Exercise requirements: Copy word for word, please, the lines of the entries below running from the one containing "matchesFilter Unmarshal ToLower e f)." to the one containing "split; [|split].", both ends included.

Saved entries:
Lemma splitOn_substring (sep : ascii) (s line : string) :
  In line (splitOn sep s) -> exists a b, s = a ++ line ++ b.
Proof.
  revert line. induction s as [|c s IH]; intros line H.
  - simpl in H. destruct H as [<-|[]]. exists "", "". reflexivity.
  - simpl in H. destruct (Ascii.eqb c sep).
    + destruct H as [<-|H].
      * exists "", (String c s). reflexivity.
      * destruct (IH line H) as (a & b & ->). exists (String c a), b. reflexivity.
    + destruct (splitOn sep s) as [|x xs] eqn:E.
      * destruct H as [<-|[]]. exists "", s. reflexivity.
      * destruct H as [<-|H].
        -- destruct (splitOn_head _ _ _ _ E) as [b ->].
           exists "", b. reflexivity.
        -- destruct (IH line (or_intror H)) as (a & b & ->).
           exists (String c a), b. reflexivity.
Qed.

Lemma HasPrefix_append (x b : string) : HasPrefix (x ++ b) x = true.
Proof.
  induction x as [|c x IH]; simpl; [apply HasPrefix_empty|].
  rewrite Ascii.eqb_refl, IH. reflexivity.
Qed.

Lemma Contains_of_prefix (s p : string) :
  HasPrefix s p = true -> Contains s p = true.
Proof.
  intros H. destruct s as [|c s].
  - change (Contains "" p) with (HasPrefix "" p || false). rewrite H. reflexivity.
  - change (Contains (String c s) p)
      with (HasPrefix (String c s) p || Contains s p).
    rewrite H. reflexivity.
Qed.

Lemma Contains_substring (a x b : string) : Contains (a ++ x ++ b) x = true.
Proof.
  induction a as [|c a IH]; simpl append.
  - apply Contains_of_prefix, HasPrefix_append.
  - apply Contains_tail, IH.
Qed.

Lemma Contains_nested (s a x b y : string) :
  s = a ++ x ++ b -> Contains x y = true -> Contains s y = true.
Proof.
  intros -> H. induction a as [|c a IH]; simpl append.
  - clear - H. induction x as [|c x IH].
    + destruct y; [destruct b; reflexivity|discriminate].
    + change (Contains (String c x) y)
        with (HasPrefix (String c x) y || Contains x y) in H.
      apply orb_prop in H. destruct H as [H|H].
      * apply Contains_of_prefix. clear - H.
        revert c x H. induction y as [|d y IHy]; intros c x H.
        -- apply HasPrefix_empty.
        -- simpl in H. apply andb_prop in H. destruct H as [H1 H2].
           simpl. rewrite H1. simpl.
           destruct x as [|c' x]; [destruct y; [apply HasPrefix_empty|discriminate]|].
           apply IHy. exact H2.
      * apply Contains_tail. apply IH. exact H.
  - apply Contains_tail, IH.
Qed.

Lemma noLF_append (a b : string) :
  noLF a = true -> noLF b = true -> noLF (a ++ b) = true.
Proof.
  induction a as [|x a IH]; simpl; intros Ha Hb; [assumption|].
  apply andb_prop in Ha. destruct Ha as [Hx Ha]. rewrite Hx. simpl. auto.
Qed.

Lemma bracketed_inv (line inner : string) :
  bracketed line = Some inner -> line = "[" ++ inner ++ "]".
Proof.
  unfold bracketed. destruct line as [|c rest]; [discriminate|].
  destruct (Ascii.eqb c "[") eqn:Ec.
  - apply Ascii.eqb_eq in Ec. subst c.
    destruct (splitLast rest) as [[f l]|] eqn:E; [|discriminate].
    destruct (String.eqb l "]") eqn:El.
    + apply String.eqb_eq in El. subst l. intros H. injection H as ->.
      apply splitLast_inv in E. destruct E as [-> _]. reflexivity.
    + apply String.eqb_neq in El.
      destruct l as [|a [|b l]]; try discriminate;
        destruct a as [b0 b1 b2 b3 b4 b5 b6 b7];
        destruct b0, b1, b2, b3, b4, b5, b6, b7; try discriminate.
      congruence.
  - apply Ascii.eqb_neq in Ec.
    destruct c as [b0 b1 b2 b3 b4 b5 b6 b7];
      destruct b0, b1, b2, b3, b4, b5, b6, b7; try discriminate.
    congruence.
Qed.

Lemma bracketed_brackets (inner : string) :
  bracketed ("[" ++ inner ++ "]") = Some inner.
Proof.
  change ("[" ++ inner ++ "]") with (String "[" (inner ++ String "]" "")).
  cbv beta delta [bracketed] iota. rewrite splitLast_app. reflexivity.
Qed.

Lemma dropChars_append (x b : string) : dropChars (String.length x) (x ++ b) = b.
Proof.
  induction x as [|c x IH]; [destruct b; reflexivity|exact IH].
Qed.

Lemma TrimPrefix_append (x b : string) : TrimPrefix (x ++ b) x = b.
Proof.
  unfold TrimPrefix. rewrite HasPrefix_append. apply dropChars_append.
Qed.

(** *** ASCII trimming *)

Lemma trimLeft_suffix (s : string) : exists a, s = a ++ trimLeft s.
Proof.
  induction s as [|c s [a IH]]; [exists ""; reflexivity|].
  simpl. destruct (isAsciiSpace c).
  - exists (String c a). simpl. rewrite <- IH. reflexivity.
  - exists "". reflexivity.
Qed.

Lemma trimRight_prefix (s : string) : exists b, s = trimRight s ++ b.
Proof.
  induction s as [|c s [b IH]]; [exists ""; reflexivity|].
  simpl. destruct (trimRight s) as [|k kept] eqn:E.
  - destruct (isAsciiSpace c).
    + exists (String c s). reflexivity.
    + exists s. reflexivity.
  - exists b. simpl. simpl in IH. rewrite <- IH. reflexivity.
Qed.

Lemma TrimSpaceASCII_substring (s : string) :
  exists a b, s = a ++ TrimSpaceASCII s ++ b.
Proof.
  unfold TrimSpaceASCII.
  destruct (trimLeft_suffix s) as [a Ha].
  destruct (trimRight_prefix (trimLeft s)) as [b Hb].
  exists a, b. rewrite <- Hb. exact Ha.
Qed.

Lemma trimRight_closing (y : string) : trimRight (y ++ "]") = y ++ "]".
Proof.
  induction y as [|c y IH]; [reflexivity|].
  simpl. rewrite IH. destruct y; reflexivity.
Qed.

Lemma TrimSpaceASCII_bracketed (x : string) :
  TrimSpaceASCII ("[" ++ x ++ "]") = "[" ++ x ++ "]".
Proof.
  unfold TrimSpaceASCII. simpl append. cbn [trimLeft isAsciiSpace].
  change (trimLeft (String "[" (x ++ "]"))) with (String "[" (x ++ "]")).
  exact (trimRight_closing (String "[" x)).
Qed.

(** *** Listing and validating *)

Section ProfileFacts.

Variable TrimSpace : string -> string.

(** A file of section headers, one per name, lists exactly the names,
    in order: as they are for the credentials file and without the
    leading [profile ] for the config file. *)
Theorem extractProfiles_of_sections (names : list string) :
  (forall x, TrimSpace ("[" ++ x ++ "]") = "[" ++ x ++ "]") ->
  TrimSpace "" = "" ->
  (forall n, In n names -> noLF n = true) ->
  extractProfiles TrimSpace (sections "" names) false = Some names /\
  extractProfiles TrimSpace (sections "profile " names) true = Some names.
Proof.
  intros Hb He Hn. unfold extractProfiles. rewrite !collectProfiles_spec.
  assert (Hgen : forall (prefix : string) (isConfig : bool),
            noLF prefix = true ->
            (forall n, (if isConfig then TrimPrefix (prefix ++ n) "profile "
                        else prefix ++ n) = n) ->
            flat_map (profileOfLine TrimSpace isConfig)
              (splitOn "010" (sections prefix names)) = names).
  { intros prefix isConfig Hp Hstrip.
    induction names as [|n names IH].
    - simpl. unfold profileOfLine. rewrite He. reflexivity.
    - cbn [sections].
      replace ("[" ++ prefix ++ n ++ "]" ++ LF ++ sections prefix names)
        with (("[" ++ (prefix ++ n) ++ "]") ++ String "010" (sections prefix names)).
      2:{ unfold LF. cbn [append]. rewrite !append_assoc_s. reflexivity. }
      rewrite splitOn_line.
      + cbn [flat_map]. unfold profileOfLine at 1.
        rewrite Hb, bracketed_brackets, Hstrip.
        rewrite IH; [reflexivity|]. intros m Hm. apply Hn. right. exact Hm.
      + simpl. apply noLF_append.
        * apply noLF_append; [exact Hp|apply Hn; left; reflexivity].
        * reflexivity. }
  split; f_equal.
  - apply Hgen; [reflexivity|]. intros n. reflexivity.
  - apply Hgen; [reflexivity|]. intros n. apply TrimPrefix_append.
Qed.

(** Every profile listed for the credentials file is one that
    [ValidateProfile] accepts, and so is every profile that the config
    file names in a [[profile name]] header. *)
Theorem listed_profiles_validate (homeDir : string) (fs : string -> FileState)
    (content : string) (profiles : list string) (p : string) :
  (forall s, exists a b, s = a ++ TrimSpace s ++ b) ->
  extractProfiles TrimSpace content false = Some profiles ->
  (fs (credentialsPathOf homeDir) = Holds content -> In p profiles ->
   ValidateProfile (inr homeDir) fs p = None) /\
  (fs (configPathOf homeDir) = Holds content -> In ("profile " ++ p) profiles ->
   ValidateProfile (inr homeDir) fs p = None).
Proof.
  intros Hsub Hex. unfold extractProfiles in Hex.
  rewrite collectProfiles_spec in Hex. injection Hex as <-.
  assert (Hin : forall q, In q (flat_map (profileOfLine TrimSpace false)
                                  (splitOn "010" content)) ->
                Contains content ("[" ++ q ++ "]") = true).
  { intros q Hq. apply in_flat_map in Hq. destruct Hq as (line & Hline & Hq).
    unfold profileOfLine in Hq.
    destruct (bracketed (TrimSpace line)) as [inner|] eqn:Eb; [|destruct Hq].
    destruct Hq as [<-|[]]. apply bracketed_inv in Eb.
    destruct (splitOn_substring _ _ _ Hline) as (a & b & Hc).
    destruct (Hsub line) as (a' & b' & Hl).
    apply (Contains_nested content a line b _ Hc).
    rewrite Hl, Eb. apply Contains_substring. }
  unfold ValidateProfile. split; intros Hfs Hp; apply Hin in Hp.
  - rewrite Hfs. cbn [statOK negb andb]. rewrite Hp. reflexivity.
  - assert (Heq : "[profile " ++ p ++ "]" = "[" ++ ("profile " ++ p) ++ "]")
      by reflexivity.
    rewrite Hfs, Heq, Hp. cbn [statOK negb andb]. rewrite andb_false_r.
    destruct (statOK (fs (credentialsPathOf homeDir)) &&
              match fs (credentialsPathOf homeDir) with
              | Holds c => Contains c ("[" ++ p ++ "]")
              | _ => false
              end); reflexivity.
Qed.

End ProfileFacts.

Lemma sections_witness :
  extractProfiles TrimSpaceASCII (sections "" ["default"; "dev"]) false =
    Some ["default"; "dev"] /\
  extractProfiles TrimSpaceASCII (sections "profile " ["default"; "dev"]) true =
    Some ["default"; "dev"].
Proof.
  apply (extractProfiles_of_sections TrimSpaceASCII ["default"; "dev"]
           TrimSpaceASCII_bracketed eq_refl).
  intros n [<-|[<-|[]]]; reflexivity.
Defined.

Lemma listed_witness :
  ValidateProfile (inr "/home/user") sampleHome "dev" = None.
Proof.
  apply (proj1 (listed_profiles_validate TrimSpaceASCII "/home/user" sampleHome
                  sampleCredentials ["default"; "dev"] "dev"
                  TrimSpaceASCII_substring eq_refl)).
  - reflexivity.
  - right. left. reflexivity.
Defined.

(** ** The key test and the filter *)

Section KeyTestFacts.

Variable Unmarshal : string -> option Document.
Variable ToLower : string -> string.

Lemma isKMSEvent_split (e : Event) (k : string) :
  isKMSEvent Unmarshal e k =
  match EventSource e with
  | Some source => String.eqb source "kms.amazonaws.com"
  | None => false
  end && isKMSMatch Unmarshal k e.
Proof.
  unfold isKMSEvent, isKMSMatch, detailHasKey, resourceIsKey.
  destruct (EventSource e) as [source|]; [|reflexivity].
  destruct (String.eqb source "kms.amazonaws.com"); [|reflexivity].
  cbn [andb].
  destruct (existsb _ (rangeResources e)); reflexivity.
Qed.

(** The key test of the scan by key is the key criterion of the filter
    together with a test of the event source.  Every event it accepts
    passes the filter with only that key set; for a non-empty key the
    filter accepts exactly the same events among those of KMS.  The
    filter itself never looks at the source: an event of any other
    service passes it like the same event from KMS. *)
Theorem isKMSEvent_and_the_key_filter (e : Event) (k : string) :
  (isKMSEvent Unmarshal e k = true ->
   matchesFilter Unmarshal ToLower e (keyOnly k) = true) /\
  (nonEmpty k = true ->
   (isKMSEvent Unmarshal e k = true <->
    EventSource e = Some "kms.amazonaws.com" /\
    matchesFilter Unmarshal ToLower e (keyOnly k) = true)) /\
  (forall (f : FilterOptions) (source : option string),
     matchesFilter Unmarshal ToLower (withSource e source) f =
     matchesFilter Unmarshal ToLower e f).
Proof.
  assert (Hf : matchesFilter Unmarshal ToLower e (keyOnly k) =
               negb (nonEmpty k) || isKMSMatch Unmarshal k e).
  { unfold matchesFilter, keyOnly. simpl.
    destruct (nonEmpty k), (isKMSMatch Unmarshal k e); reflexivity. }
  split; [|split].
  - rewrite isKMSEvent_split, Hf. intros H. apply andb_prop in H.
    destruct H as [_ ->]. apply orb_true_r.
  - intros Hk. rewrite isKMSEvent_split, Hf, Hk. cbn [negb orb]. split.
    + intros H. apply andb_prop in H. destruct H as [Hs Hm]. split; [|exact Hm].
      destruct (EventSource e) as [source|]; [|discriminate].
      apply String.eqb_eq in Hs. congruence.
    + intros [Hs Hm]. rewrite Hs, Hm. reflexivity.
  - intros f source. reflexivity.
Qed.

Answer for this exercise:
     matchesFilter Unmarshal ToLower e f).
Proof.
  assert (Hf : matchesFilter Unmarshal ToLower e (keyOnly k) =
               negb (nonEmpty k) || isKMSMatch Unmarshal k e).
  { unfold matchesFilter, keyOnly. simpl.
    destruct (nonEmpty k), (isKMSMatch Unmarshal k e); reflexivity. }
  split; [|split].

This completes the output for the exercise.